Source data:
━━━━

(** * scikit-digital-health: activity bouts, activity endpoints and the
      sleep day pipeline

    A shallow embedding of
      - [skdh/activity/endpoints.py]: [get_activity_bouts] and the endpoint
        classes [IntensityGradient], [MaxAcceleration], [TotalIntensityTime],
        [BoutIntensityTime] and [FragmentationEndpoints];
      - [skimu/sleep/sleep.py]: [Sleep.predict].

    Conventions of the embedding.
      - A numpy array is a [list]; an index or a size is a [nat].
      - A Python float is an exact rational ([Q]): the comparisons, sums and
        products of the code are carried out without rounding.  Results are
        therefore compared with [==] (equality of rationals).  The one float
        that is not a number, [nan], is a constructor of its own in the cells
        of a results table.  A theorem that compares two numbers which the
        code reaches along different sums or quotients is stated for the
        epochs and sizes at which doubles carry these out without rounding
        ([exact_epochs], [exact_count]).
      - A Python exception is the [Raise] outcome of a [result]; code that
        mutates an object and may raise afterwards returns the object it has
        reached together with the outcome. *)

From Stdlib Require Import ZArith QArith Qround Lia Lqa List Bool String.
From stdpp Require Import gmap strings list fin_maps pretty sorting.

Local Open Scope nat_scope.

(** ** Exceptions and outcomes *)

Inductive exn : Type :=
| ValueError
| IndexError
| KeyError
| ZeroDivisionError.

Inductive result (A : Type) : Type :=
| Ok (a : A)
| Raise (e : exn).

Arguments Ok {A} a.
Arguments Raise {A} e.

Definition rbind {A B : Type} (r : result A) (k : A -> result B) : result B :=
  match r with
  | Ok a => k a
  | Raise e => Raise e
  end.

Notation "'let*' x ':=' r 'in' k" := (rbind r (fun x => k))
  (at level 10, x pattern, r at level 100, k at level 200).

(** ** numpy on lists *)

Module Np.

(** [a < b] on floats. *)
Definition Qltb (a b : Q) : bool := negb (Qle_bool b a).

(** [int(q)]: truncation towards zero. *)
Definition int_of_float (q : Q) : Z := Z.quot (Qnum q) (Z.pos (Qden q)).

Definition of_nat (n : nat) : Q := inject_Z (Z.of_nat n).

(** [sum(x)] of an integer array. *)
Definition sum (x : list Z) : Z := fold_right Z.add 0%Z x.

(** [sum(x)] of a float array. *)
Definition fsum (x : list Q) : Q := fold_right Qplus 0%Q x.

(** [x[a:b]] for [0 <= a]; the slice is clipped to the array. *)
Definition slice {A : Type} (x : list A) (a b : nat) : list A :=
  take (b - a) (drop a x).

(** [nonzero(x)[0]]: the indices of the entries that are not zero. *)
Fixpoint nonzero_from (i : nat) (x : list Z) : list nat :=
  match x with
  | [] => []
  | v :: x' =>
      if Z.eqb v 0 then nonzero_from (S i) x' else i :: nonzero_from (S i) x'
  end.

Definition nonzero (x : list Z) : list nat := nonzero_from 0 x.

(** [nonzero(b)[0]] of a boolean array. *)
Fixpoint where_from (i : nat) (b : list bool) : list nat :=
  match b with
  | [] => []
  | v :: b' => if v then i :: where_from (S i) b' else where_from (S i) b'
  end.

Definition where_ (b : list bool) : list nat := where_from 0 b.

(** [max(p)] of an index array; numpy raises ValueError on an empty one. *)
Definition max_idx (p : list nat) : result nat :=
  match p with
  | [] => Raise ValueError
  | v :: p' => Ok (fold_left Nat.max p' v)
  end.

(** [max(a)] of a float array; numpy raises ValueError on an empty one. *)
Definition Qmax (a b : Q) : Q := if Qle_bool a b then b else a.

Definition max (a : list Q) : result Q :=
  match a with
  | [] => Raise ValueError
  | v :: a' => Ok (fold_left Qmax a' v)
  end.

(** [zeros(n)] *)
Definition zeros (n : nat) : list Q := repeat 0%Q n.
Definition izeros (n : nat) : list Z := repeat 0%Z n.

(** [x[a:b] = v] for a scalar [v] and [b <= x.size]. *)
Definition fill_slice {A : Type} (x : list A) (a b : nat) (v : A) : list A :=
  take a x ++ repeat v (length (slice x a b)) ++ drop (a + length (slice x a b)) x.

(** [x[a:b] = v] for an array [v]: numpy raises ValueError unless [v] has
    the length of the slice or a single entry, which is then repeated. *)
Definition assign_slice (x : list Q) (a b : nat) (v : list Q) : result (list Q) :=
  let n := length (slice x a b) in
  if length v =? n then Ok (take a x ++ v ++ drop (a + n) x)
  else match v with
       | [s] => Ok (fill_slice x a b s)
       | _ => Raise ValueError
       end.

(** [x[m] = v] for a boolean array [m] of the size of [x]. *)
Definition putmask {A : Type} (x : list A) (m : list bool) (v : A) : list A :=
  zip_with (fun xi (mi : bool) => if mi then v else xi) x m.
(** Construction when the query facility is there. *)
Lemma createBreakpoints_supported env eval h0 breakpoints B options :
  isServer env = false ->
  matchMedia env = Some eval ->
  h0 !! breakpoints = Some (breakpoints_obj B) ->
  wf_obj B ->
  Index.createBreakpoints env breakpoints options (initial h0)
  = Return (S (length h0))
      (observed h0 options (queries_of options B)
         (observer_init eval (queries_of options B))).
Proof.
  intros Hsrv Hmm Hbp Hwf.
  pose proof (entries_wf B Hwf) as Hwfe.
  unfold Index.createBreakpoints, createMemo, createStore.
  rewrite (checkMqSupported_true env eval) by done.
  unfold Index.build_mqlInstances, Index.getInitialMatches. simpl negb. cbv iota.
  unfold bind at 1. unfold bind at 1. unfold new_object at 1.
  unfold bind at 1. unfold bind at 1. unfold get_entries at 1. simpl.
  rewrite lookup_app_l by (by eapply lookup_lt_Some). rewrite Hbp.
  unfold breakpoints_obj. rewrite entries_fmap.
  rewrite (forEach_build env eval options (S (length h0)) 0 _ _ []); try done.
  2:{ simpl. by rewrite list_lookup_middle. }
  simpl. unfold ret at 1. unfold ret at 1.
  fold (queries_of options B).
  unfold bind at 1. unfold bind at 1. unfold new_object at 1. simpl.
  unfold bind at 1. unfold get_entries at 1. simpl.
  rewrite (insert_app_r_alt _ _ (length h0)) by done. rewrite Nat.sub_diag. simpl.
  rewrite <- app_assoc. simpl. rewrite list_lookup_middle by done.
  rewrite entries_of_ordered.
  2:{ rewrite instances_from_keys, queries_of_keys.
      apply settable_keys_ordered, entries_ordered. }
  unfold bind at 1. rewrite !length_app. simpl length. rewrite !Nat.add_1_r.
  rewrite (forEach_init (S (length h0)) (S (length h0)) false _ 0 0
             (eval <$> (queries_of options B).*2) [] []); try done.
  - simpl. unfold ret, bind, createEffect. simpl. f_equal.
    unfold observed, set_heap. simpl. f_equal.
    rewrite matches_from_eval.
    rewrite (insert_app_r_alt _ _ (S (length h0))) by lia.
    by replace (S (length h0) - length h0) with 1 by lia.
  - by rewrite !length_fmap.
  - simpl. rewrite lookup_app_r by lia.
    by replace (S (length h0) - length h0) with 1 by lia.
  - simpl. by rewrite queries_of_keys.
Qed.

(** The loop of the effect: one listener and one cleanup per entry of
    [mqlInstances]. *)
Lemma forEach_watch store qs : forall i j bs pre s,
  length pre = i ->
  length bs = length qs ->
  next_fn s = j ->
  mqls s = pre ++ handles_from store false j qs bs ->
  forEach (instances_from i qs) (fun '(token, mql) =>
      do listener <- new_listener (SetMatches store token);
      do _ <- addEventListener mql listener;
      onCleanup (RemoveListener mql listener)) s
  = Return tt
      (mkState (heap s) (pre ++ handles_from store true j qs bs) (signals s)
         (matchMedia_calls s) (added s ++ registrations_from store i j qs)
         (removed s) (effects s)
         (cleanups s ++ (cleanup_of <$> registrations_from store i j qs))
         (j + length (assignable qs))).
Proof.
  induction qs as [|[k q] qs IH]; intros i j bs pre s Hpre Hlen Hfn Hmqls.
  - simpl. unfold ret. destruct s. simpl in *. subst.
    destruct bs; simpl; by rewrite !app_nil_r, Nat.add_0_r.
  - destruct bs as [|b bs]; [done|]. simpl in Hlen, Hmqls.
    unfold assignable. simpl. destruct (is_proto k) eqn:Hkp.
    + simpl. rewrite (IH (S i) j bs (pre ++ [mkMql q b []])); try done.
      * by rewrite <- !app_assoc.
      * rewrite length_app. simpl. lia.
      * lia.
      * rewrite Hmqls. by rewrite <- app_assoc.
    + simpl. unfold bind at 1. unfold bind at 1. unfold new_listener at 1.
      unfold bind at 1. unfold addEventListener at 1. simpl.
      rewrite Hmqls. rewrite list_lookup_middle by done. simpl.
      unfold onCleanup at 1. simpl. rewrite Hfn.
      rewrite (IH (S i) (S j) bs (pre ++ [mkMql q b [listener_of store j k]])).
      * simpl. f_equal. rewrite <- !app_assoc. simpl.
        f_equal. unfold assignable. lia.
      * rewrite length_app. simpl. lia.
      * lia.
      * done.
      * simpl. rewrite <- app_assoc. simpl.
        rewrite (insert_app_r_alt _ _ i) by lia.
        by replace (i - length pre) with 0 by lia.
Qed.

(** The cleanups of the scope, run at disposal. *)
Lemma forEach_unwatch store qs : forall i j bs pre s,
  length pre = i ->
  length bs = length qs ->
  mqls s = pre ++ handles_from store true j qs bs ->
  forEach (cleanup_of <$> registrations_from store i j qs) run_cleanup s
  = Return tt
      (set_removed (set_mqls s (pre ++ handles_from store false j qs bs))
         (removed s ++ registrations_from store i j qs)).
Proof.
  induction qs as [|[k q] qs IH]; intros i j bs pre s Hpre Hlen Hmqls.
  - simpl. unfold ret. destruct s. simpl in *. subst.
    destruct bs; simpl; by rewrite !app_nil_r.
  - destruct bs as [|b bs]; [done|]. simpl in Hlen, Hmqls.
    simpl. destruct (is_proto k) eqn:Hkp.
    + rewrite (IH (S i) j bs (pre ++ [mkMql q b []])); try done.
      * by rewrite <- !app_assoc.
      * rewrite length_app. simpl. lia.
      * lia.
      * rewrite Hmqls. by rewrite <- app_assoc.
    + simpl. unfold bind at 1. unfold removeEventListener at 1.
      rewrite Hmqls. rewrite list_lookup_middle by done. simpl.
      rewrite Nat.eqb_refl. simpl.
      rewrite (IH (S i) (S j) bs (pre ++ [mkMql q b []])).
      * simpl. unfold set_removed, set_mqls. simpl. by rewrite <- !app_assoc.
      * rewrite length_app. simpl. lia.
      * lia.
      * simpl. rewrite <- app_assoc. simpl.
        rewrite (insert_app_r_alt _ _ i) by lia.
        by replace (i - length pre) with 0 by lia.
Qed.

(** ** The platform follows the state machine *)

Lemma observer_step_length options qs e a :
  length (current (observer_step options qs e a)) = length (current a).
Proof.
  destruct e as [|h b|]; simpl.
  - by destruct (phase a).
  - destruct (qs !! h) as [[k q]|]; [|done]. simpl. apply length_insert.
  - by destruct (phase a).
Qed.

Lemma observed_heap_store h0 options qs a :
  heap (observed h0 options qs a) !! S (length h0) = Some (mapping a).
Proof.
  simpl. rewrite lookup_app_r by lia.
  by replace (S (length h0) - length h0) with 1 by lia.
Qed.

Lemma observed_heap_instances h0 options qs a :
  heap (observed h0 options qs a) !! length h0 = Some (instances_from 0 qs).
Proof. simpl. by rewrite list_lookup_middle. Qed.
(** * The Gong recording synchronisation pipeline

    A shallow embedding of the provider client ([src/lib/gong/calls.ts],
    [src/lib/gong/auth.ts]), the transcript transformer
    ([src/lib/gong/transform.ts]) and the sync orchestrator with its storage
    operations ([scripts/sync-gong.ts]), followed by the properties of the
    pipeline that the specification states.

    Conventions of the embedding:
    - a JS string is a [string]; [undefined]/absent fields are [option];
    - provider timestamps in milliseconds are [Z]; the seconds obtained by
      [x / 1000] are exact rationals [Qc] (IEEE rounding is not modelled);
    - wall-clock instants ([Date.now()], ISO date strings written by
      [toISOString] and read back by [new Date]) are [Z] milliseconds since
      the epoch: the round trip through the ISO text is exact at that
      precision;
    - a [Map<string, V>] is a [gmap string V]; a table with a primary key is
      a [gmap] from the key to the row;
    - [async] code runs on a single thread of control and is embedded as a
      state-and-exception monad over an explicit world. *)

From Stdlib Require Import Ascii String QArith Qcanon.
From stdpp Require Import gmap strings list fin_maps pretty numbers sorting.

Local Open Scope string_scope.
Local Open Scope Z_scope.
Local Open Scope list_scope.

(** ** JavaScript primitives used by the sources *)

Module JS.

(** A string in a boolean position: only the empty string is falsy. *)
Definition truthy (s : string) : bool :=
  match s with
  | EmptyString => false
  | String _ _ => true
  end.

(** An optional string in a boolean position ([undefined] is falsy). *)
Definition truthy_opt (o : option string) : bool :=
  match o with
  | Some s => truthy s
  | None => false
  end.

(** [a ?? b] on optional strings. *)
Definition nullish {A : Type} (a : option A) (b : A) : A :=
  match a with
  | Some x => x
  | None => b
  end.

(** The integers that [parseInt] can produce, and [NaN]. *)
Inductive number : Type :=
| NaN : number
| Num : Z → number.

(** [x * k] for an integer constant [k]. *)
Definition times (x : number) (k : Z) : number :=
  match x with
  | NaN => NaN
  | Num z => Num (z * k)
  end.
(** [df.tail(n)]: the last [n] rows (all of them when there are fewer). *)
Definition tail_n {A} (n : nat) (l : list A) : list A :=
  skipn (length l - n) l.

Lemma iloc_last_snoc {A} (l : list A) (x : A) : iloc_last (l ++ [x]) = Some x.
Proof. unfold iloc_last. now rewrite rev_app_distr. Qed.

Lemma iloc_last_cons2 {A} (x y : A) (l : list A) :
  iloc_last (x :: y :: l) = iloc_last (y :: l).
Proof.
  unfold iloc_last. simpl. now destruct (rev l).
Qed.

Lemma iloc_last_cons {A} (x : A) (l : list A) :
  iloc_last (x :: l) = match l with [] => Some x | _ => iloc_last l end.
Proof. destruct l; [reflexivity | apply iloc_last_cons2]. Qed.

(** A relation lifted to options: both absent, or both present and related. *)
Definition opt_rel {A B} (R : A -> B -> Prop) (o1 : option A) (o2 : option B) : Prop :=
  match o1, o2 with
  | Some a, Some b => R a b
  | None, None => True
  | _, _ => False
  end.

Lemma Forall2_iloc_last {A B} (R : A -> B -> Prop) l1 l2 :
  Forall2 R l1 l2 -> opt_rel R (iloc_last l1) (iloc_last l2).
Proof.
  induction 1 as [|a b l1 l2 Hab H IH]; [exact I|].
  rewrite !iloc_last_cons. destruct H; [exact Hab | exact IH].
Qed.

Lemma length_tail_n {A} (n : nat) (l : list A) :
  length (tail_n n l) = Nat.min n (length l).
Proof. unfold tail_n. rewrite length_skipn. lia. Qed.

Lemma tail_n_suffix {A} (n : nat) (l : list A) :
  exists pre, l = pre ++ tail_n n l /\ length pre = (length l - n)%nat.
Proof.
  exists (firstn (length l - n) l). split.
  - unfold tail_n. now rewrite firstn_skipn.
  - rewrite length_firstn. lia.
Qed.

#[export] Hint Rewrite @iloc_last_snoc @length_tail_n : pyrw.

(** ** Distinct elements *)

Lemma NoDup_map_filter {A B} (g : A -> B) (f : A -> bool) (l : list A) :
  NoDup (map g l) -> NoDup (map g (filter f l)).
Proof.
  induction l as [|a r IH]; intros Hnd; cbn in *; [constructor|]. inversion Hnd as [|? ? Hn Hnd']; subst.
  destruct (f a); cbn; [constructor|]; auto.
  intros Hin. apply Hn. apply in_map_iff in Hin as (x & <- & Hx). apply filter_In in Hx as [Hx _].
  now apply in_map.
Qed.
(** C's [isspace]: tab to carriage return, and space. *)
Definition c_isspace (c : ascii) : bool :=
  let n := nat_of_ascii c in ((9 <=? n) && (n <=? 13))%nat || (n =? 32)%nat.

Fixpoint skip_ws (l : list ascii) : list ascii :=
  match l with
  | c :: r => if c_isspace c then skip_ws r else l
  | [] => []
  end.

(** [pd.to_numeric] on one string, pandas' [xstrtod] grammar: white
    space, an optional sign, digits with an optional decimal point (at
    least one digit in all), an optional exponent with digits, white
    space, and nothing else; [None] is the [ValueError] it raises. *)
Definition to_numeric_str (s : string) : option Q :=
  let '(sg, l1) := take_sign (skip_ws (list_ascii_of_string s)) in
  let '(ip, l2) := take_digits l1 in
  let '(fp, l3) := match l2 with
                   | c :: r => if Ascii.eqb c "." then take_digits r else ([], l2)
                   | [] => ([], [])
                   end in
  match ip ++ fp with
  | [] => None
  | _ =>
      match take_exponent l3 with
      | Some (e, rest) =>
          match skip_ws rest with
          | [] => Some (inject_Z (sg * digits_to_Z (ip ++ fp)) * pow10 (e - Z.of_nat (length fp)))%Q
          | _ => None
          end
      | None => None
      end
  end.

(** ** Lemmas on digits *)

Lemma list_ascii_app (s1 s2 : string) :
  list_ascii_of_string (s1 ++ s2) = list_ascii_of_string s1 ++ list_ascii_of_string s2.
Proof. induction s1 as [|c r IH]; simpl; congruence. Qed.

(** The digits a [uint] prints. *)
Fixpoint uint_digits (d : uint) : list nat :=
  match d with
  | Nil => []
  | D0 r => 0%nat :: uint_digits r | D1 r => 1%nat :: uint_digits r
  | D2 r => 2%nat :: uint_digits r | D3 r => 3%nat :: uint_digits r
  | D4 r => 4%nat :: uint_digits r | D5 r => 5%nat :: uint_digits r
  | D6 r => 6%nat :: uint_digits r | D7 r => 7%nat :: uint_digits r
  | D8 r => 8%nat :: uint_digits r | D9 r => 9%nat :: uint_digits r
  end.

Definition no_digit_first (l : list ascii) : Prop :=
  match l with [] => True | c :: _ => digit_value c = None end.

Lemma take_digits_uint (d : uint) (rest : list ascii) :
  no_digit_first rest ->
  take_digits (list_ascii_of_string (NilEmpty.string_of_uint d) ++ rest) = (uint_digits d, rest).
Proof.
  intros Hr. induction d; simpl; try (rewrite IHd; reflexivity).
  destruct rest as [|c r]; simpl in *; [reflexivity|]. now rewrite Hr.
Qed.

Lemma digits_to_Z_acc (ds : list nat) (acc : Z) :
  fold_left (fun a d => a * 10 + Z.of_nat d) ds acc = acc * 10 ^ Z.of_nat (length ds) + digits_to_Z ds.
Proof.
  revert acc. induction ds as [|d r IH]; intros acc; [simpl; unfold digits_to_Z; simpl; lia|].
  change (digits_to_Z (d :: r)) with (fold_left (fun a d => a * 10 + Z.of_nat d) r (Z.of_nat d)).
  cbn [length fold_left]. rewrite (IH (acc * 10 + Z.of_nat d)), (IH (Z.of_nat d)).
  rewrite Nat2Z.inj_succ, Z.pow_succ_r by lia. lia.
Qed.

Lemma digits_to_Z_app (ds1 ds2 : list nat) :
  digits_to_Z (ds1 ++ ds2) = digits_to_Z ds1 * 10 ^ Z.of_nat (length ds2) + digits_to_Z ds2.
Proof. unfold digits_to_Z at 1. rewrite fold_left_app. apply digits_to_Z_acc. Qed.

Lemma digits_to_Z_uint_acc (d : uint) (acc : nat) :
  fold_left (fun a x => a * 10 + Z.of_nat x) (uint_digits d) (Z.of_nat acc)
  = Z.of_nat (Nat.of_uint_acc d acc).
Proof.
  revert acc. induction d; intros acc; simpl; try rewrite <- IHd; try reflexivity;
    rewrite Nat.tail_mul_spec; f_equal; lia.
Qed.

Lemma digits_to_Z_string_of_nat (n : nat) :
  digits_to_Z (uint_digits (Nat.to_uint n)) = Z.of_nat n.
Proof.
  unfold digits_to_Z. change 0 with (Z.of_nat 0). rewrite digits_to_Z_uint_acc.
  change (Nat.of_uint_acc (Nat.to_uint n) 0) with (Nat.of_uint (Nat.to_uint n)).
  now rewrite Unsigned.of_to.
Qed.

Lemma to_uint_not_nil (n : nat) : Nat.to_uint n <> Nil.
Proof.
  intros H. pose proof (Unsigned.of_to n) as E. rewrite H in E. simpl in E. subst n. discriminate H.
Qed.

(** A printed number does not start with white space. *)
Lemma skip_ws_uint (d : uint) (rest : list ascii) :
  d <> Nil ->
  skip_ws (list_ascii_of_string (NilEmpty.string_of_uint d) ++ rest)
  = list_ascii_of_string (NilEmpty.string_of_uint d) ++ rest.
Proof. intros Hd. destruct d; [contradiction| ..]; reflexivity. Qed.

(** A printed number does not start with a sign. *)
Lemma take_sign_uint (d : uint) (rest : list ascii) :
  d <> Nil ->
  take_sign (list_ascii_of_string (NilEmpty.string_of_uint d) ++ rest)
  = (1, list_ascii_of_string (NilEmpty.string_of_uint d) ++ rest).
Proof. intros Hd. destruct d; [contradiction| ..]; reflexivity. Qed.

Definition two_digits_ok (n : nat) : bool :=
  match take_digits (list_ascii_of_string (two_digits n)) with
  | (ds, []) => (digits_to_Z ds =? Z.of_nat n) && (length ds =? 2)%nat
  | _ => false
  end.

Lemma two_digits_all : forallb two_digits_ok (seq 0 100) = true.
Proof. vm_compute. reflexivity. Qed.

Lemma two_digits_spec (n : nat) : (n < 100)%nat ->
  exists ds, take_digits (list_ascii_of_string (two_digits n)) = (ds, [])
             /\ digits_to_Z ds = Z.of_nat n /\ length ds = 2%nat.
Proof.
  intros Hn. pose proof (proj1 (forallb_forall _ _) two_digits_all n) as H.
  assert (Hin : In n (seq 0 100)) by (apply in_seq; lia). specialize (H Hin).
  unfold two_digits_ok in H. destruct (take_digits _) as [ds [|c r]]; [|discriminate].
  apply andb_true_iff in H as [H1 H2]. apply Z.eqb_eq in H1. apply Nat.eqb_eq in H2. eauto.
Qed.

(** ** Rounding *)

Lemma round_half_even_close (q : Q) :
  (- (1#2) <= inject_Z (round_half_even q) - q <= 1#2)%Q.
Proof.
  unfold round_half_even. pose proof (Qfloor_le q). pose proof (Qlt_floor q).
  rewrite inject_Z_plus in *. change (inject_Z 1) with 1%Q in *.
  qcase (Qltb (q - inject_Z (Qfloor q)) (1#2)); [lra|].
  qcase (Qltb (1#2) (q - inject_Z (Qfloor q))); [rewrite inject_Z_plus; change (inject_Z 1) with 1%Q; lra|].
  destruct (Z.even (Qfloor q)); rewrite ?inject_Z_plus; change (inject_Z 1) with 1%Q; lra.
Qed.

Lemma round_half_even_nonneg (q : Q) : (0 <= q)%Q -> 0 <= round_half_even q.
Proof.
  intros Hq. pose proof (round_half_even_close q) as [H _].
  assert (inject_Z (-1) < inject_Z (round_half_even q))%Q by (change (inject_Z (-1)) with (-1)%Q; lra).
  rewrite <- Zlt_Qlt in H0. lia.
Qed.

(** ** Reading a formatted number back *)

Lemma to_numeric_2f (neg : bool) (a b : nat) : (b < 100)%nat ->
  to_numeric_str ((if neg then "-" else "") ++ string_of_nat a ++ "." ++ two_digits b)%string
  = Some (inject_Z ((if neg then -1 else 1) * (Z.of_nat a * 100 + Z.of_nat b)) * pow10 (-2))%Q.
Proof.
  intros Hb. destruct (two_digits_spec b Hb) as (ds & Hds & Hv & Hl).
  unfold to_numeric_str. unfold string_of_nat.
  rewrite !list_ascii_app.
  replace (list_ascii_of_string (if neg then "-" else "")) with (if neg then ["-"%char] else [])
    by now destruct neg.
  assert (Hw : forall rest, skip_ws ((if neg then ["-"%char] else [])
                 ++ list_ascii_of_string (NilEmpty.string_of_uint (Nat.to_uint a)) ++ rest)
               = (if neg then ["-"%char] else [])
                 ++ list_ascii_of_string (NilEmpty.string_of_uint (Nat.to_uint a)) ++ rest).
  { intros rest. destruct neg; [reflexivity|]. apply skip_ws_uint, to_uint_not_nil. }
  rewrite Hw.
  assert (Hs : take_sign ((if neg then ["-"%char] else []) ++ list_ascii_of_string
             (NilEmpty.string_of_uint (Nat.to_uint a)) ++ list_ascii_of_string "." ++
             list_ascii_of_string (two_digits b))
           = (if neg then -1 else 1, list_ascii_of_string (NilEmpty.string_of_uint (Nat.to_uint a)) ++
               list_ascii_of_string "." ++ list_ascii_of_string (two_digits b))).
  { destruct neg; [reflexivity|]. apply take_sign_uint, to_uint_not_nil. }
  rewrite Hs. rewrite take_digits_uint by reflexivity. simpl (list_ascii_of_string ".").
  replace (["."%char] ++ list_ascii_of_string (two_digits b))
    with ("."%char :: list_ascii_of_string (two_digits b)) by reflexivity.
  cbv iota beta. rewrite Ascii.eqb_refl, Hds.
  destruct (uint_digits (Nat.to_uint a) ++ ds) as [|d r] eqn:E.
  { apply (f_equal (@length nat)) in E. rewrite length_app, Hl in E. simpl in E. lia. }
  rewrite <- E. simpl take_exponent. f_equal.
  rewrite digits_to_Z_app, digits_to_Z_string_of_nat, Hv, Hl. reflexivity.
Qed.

━━━━

Work task: Everything above from the line with "pretty numbers sorting." to the line with "Z → number.", both included, must be repeated exactly, and nothing outside that range.

Task result:
From stdpp Require Import gmap strings list fin_maps pretty numbers sorting.

Local Open Scope string_scope.
Local Open Scope Z_scope.
Local Open Scope list_scope.

(** ** JavaScript primitives used by the sources *)

Module JS.

(** A string in a boolean position: only the empty string is falsy. *)
Definition truthy (s : string) : bool :=
  match s with
  | EmptyString => false
  | String _ _ => true
  end.

(** An optional string in a boolean position ([undefined] is falsy). *)
Definition truthy_opt (o : option string) : bool :=
  match o with
  | Some s => truthy s
  | None => false
  end.

(** [a ?? b] on optional strings. *)
Definition nullish {A : Type} (a : option A) (b : A) : A :=
  match a with
  | Some x => x
  | None => b
  end.

(** The integers that [parseInt] can produce, and [NaN]. *)
Inductive number : Type :=
| NaN : number
| Num : Z → number.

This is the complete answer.